FDA has issued several guidances to improve this. The recent updated draft guidance released in June 2024 outlines requirements for Diversity Action Plans (DAPs).

With guidances and DAP requirements, clinical trial partner groups (sponsors, CROs, sites, and other vendors) continue to face unique barriers within their organization as well as interrelated barriers across partner groups. A fundamental understanding of the roles and expectations of each partner is essential as new regulatory requirements unfold and company processes change. Lack of clarity and misinterpretation of roles, responsibilities, and expectations of each partner can lead to communication gaps, mistrust, and confusion.

Effective collaboration requires good communication and mutual understanding of roles and responsibilities. The recently updated FDA draft guidance encourages sponsors to engage patients and HCPs during development of DAPs. However, it is not common practice for sponsors to ask sites for input on DAPs even though sites are responsible for enrollment and retention of research participants. While it is not feasible for sponsors to engage all sites when planning or writing DAPs, receiving feedback from some sites is critical. More transparency between partners including understanding of operational expectations, workflows, and handoffs throughout DAP implementation may ease anxieties, contribute to strong productive working relationships, and improve collaboration.

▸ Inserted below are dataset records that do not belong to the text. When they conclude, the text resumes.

(** ** JavaScript numbers

    Numbers are binary64 floats.  The code never computes with the numbers it
    receives: it only prints them ([String(data.id)], [JSON.stringify]) and
    reads them ([JSON.parse]), so the three platform functions it relies on
    are an interface, and every result below holds for any implementation. *)

Class JsNumbers := {
  number : Type;
  (** Number::toString(x), radix 10 *)
  Number_toString : number → JsString;
  (** false on NaN, +Infinity and -Infinity *)
  Number_isFinite : number → bool;
  (** the number denoted by a JSON numeral *)
  Number_ofNumeral : JsString → number;
}.

(** What a reader of JSON text returns: a value and the text after it, the
    SyntaxError of a text that is not JSON, or the end of its fuel. *)
Inductive parse_result (A : Type) :=
| Parsed (a : A) (rest : JsString)
| SyntaxError
| OutOfFuel.
Arguments Parsed {A} a rest.
Arguments SyntaxError {A}.
Arguments OutOfFuel {A}.

(** How a decoded unit is put in front of the rest of the string. *)
Definition cons_unit (c : N) (p : option (JsString * JsString))
  : option (JsString * JsString) :=
  match p with
  | Some (t, rest) => Some (c :: t, rest)
  | None => None
  end.

Section App.
Context `{!JsNumbers}.

(** ** Values: what [JSON.parse] can produce, and [undefined] *)

Inductive JsVal :=
| JUndefined
| JNull
| JBool (b : bool)
| JNum (n : number)
| JStr (s : JsString)
| JArr (elems : list JsVal)
| JObj (props : list (JsString * JsVal)).

(** Own property of a plain object; keys of [props] are distinct. *)
Fixpoint own_prop (k : JsString) (props : list (JsString * JsVal)) : option JsVal :=
  match props with
  | [] => None
  | (k', v) :: rest => if decide (k' = k) then Some v else own_prop k rest
  end.

(** [v.k] for the property names the component reads ([id], [quote],
    [author]), none of which lives on a built-in prototype.  [None] is the
    TypeError raised on [null] and [undefined]. *)
Definition get_prop (v : JsVal) (k : JsString) : option JsVal :=
  match v with
  | JUndefined | JNull => None
  | JObj props => Some (default JUndefined (own_prop k props))
  | _ => Some JUndefined
  end.

(** The parts separated by commas. *)
Fixpoint join_comma (parts : list JsString) : JsString :=
  match parts with
  | [] => []
  | p :: rest =>
      match rest with
      | [] => p
      | _ :: _ => p ++ 44%N :: join_comma rest
      end
  end.

(** [String(v)].  An array prints its elements joined by commas, with
    [null] and [undefined] elements printed as nothing.  A plain object
    prints as [[object Object]], unless it has an own [toString] property:
    that property is data, not a function, and ToPrimitive then raises a
    TypeError ([None]). *)
Fixpoint js_String (v : JsVal) : option JsString :=
  match v with
  | JUndefined => Some (jstr "undefined")
  | JNull => Some (jstr "null")
  | JBool true => Some (jstr "true")
  | JBool false => Some (jstr "false")
  | JNum n => Some (Number_toString n)
  | JStr s => Some s
  | JArr elems =>
      join_comma <$>
        (fix each (l : list JsVal) : option (list JsString) :=
           match l with
           | [] => Some []
           | x :: rest =>
               let elem := match x with
                           | JUndefined | JNull => Some []
                           | _ => js_String x
                           end in
               match elem, each rest with
               | Some s, Some t => Some (s :: t)
               | _, _ => None
               end
           end) elems
  | JObj props =>
      match own_prop (jstr "toString") props with
      | Some _ => None
      | None => Some (jstr "[object Object]")
      end
  end.

(** ** [JSON.stringify(v)] (ECMA-262, SerializeJSONProperty, no indent) *)

Definition hex_digit (n : N) : N :=
  if (n <? 10)%N then (48 + n)%N else (87 + n)%N.

(** UnicodeEscape: a backslash, [u] and four lower-case hex digits. *)
Definition unicode_escape (c : N) : JsString :=
  [92%N; 117%N;
   hex_digit ((c / 4096) `mod` 16)%N; hex_digit ((c / 256) `mod` 16)%N;
   hex_digit ((c / 16) `mod` 16)%N; hex_digit (c `mod` 16)%N].

Definition is_high_surrogate (c : N) : bool := (55296 <=? c)%N && (c <=? 56319)%N.
Definition is_low_surrogate (c : N) : bool := (56320 <=? c)%N && (c <=? 57343)%N.

(** One code unit that is not part of a surrogate pair. *)
Definition quote_unit (c : N) : JsString :=
  if (c =? 8)%N then [92%N; 98%N]
  else if (c =? 9)%N then [92%N; 116%N]
  else if (c =? 10)%N then [92%N; 110%N]
  else if (c =? 12)%N then [92%N; 102%N]
  else if (c =? 13)%N then [92%N; 114%N]
  else if (c =? 34)%N then [92%N; 34%N]
  else if (c =? 92)%N then [92%N; 92%N]
  else if (c <? 32)%N || is_high_surrogate c || is_low_surrogate c
       then unicode_escape c
  else [c].

(** QuoteJSONString without the enclosing quotes: a well-formed surrogate
    pair is copied, a lone surrogate is escaped. *)
Fixpoint quote_units (s : JsString) : JsString :=
  match s with
  | [] => []
  | c :: r =>
      match r with
      | d :: r' =>
          if is_high_surrogate c && is_low_surrogate d
          then c :: d :: quote_units r'
          else quote_unit c ++ quote_units r
      | [] => quote_unit c
      end
  end.

Definition QuoteJSONString (s : JsString) : JsString :=
  34%N :: quote_units s ++ [34%N].

(** [None] is the result [undefined]: the value has no JSON text. *)
Fixpoint JSON_stringify (v : JsVal) : option JsString :=
  match v with
  | JUndefined => None
  | JNull => Some (jstr "null")
  | JBool true => Some (jstr "true")
  | JBool false => Some (jstr "false")
  | JNum n => Some (if Number_isFinite n then Number_toString n else jstr "null")
  | JStr s => Some (QuoteJSONString s)
  | JArr elems =>
      Some (91%N :: join_comma
              ((fix items (l : list JsVal) : list JsString :=
                  match l with
                  | [] => []
                  | x :: rest => default (jstr "null") (JSON_stringify x) :: items rest
                  end) elems) ++ [93%N])
  | JObj props =>
      Some (123%N :: join_comma
              ((fix members (l : list (JsString * JsVal)) : list JsString :=
                  match l with
                  | [] => []
                  | (k, x) :: rest =>
                      match JSON_stringify x with
                      | Some t => (QuoteJSONString k ++ 58%N :: t) :: members rest
                      | None => members rest
                      end
                  end) props) ++ [125%N])
  end.

(** The text of an array element. *)
Definition json_text (v : JsVal) : JsString :=
  default (jstr "null") (JSON_stringify v).

(** ** [JSON.parse(text)] (ECMA-262, the JSON grammar of ECMA-404) *)

Definition is_ws (c : N) : bool :=
  (c =? 32)%N || (c =? 9)%N || (c =? 10)%N || (c =? 13)%N.

Fixpoint skip_ws (s : JsString) : JsString :=
  match s with
  | c :: r => if is_ws c then skip_ws r else s
  | [] => []
  end.

Definition hex_value (c : N) : option N :=
  if (48 <=? c)%N && (c <=? 57)%N then Some (c - 48)%N
  else if (97 <=? c)%N && (c <=? 102)%N then Some (c - 87)%N
  else if (65 <=? c)%N && (c <=? 70)%N then Some (c - 55)%N
  else None.

Definition hex4 (a b c d : N) : option N :=
  match hex_value a, hex_value b, hex_value c, hex_value d with
  | Some x, Some y, Some z, Some w => Some (x * 4096 + y * 256 + z * 16 + w)%N
  | _, _, _, _ => None
  end.

(** The character after a backslash, [u] apart. *)
Definition simple_escape (e : N) : option N :=
  if (e =? 34)%N then Some 34%N
  else if (e =? 92)%N then Some 92%N
  else if (e =? 47)%N then Some 47%N
  else if (e =? 98)%N then Some 8%N
  else if (e =? 102)%N then Some 12%N
  else if (e =? 110)%N then Some 10%N
  else if (e =? 114)%N then Some 13%N
  else if (e =? 116)%N then Some 9%N
  else None.
(** * crda: Central Regulatory Domain Agent

    A shallow embedding of [crda.c] and the properties of its trusted
    database loader: the bounded pointer resolver [get_file_ptr], the
    country code validation, the signature check over the compiled-in
    keys, the walk over the country table and the rule collection, and the
    netlink attribute tree that [main] builds.

    Conventions of the embedding.
    - A C [int] is a [Z] in [-2^31, 2^31); conversions to [int] are written
      [to_int], conversions to an unsigned 32-bit type [to_u32], and to
      [size_t] [to_size_t].  Signed arithmetic that leaves the range wraps
      (what the usual compilers produce for this code).
    - The mapped file is a [list byte]; a read outside of it is the outcome
      [Fault].
    - A [__be32] is the four bytes it occupies in memory, in file order;
      [ntohl] is their big-endian value, whatever the host's byte order.
    - A run of the program is a trace of the observable events (diagnostics
      and calls into the libraries) together with how it ended. *)

From Stdlib Require Import ZArith List String Ascii Bool Lia.
From Stdlib Require Import Strings.Byte.
Import ListNotations.

Local Open Scope Z_scope.
Lemma notLT_all (l : jsstring) :
  Forall (fun c => c <> LT) l -> Forall (fun c => notLT c = true) l.
Proof.
  intros H. eapply Forall_impl; [exact H|]. intros c Hc. cbn beta in *.
  unfold notLT. apply negb_true_iff, N.eqb_neq. exact Hc.
Qed.

(** The pattern matches every text of the shape of a leaf. *)
Lemma matchTTag_intro (attrs body rest : jsstring) :
  Forall (fun c => c <> GT) attrs -> Forall (fun c => c <> LT) body ->
  matchTTag ((T_OPEN ++ attrs ++ [GT]) ++ body ++ T_CLOSE ++ rest)
  = Some (T_OPEN ++ attrs ++ [GT], body).
Proof.
  intros Ha Hb. unfold matchTTag.
  change (startsWith T_OPEN ((T_OPEN ++ attrs ++ [GT]) ++ body ++ T_CLOSE ++ rest))
    with true. cbv iota.
  change (skipn (List.length T_OPEN)
                ((T_OPEN ++ attrs ++ [GT]) ++ body ++ T_CLOSE ++ rest))
    with ((attrs ++ [GT]) ++ body ++ T_CLOSE ++ rest).
  rewrite <- app_assoc. cbn [app].
  rewrite (spanWhile_app_stop notGT attrs _ GT (notGT_all _ Ha) eq_refl).
  change (T_CLOSE ++ rest) with (LT :: skipn 1 T_CLOSE ++ rest).
  rewrite (spanWhile_app_stop notLT body _ LT (notLT_all _ Hb) eq_refl).
  reflexivity.
Qed.

Lemma replaceTTags_skip {St : Type}
      (cb : St -> jsstring -> jsstring -> jsstring * St) :
  forall s skip st,
    replaceTTags cb s skip st = replaceTTags cb (skipn skip s) 0 st.
Proof.
  induction s as [|c s IH]; intros skip st.
  - destruct skip; reflexivity.
  - destruct skip as [|k]; [reflexivity|]. cbn [replaceTTags skipn]. apply IH.
Qed.

Variable g : jsstring -> jsstring.

Lemma rewriteLeaves_leaf (s openTag body rest : jsstring) :
  matchTTag s = Some (openTag, body) ->
  s = (openTag ++ body ++ T_CLOSE) ++ rest ->
  rewriteLeaves g s = openTag ++ g body ++ T_CLOSE ++ rewriteLeaves g rest.
Proof.
  intros Hm Hs. unfold rewriteLeaves.
  destruct s as [|c s']; [discriminate|].
  cbn [replaceTTags]. rewrite Hm, replaceTTags_skip.
  assert (Hl : 1 <= List.length (openTag ++ body ++ T_CLOSE)).
  { rewrite !length_app, T_CLOSE_length. lia. }
  destruct (openTag ++ body ++ T_CLOSE) as [|f full] eqn:Ef;
    [simpl in Hl; lia|].
  cbn [app] in Hs. injection Hs as -> ->.
  cbn [List.length]. rewrite Nat.sub_succ, Nat.sub_0_r.
  rewrite skipn_app, skipn_all, Nat.sub_diag. cbn [app].
  change (skipn 0 rest) with rest.
  rewrite <- !app_assoc. reflexivity.
Qed.

Lemma rewriteLeaves_copy (c : N) (s : jsstring) :
  matchTTag (c :: s) = None ->
  rewriteLeaves g (c :: s) = c :: rewriteLeaves g s.
Proof. intros Hm. unfold rewriteLeaves. cbn [replaceTTags]. rewrite Hm. reflexivity. Qed.

(** What the rewritten markup starts with when the markup starts with a
    leaf. *)
Lemma rewriteLeaves_head_leaf (s openTag body : jsstring) :
  matchTTag s = Some (openTag, body) ->
  exists attrs rest,
    openTag = T_OPEN ++ attrs ++ [GT]
    /\ Forall (fun c => c <> GT) attrs /\ Forall (fun c => c <> LT) body
    /\ s = (openTag ++ body ++ T_CLOSE) ++ rest
    /\ rewriteLeaves g s
       = openTag ++ g body ++ T_CLOSE ++ rewriteLeaves g rest.
Proof.
  intros Hm. destruct (matchTTag_prefix _ _ _ Hm) as [rest Hrest].
  destruct (matchTTag_shape _ _ _ Hm) as (attrs & Ho & Ha & Hb).
  exists attrs, rest. split; [exact Ho|]. split; [exact Ha|].
  split; [exact Hb|]. split; [exact Hrest|].
  apply rewriteLeaves_leaf; assumption.
Qed.

(** A code unit other than [<] at the head of the rewritten markup was
    copied from the head of the markup. *)
Lemma rewriteLeaves_head_copy (s t : jsstring) (x : N) :
  rewriteLeaves g s = x :: t -> x <> LT ->
  exists s', s = x :: s' /\ rewriteLeaves g s' = t.
Proof.
  intros H Hx. destruct s as [|c s']; [discriminate|].
  destruct (matchTTag (c :: s')) as [[o b]|] eqn:Hm.
  - destruct (rewriteLeaves_head_leaf _ _ _ Hm) as (attrs & rest & -> & _ & _ & _ & Hr).
    rewrite Hr in H. injection H as H _. exfalso. apply Hx. symmetry. exact H.
  - rewrite (rewriteLeaves_copy _ _ Hm) in H. injection H as -> <-.
    exists s'. split; reflexivity.
Qed.

Lemma first_split (x : N) (u1 u2 r1 r2 : jsstring) :
  Forall (fun c => c <> x) u1 -> Forall (fun c => c <> x) u2 ->
  u1 ++ x :: r1 = u2 ++ x :: r2 -> u1 = u2 /\ r1 = r2.
Proof.
  intros H1. revert u2. induction H1 as [|c u1 Hc _ IH]; intros u2 H2 He.
  - destruct H2 as [|d u2 Hd _]; cbn [app] in He.
    + injection He as ->. split; reflexivity.
    + injection He as <- _. contradiction.
  - destruct H2 as [|d u2 Hd H2]; cbn [app] in He.
    + injection He as -> _. contradiction.
    + injection He as -> He. destruct (IH _ H2 He) as [-> ->].
      split; reflexivity.
Qed.

(** A content and a closing tag at the head of the rewritten markup were
    copied. *)
Lemma rewriteLeaves_body_copy (body : jsstring) :
  Forall (fun c => c <> LT) body ->
  forall s rest',
    rewriteLeaves g s = body ++ T_CLOSE ++ rest' ->
    exists rest0, s = body ++ T_CLOSE ++ rest0.
Proof.
  induction 1 as [|x body Hx _ IH]; intros s rest' H.
  - cbn [app] in H. destruct s as [|c s']; [discriminate|].
    destruct (matchTTag (c :: s')) as [[o b]|] eqn:Hm.
    + destruct (rewriteLeaves_head_leaf _ _ _ Hm)
        as (attrs & rest & -> & _ & _ & _ & Hr).
      rewrite Hr in H. discriminate.
    + rewrite (rewriteLeaves_copy _ _ Hm) in H. injection H as -> H.
      apply rewriteLeaves_head_copy in H as (s1 & -> & H); [|discriminate].
      apply rewriteLeaves_head_copy in H as (s2 & -> & H); [|discriminate].
      apply rewriteLeaves_head_copy in H as (s3 & -> & H); [|discriminate].
      apply rewriteLeaves_head_copy in H as (s4 & -> & H); [|discriminate].
      apply rewriteLeaves_head_copy in H as (s5 & -> & H); [|discriminate].
      exists s5. reflexivity.
  - cbn [app] in H.
    apply rewriteLeaves_head_copy in H as (s' & -> & H); [|exact Hx].
    destruct (IH _ _ H) as [rest0 ->]. exists rest0. reflexivity.
Qed.

(** A tag end, a content and a closing tag behind a text without [>] in
    the rewritten markup come from the same in the markup. *)
Lemma rewriteLeaves_tag_back (u : jsstring) :
  Forall (fun c => c <> GT) u ->
  forall s body' rest',
    Forall (fun c => c <> LT) body' ->
    rewriteLeaves g s = u ++ GT :: body' ++ T_CLOSE ++ rest' ->
    exists body0 rest0,
      s = u ++ GT :: body0 ++ T_CLOSE ++ rest0
      /\ Forall (fun c => c <> LT) body0.
Proof.
  induction 1 as [|x u Hx Hu IH]; intros s body' rest' Hb H.
  - cbn [app] in H.
    apply rewriteLeaves_head_copy in H as (s' & -> & H); [|discriminate].
    destruct (rewriteLeaves_body_copy _ Hb _ _ H) as [rest0 ->].
    exists body', rest0. split; [reflexivity | exact Hb].
  - cbn [app] in H. destruct s as [|c s']; [discriminate|].
    destruct (matchTTag (c :: s')) as [[o b]|] eqn:Hm.
    + destruct (rewriteLeaves_head_leaf _ _ _ Hm)
        as (attrs & rest & -> & Ha & Hbb & Hs & Hr).
      rewrite Hr in H.
      replace ((T_OPEN ++ attrs ++ [GT]) ++ g b ++ T_CLOSE ++ rewriteLeaves g rest)
        with ((T_OPEN ++ attrs) ++ GT :: g b ++ T_CLOSE ++ rewriteLeaves g rest)
        in H by (rewrite <- !app_assoc; reflexivity).
      change (x :: u ++ GT :: body' ++ T_CLOSE ++ rest')
        with ((x :: u) ++ GT :: body' ++ T_CLOSE ++ rest') in H.
      apply first_split in H as [Hu' _].
      * exists b, rest. split; [|exact Hbb].
        rewrite Hs, <- Hu', <- !app_assoc. reflexivity.
      * apply Forall_app. split; [repeat constructor; discriminate | exact Ha].
      * constructor; assumption.
    + rewrite (rewriteLeaves_copy _ _ Hm) in H. injection H as -> H.
      destruct (IH _ _ _ Hb H) as (body0 & rest0 & -> & H0).
      exists body0, rest0. split; [reflexivity | exact H0].
Qed.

The flow of information across clinical trial partner groups is necessary for efficient study execution. When writing DAPs, sponsors estimate the number of participants needed in a trial based on disease prevalence and incidence data, then determine the number of sites needed to reach enrollment. For site selection, sponsors distribute feasibility questionnaires to determine site capability and capacity. However, site feasibility responses may generate underestimates or overestimates, or projected enrollment numbers per subgroup may not reflect the surrounding community demographics. Also, sites may not know if a sponsor will provide necessary financial resources to support enrollment efforts. Sites may fear potential repercussions, such as not being selected for future studies, in the event of underperformance even if enrollment estimates were correct at the time of completing the feasibility assessment. This example illustrates some of the mistrust among clinical trial partners. Mutual trust may be improved with better understanding of each partner’s processes, incoming competing trials, and other limitations.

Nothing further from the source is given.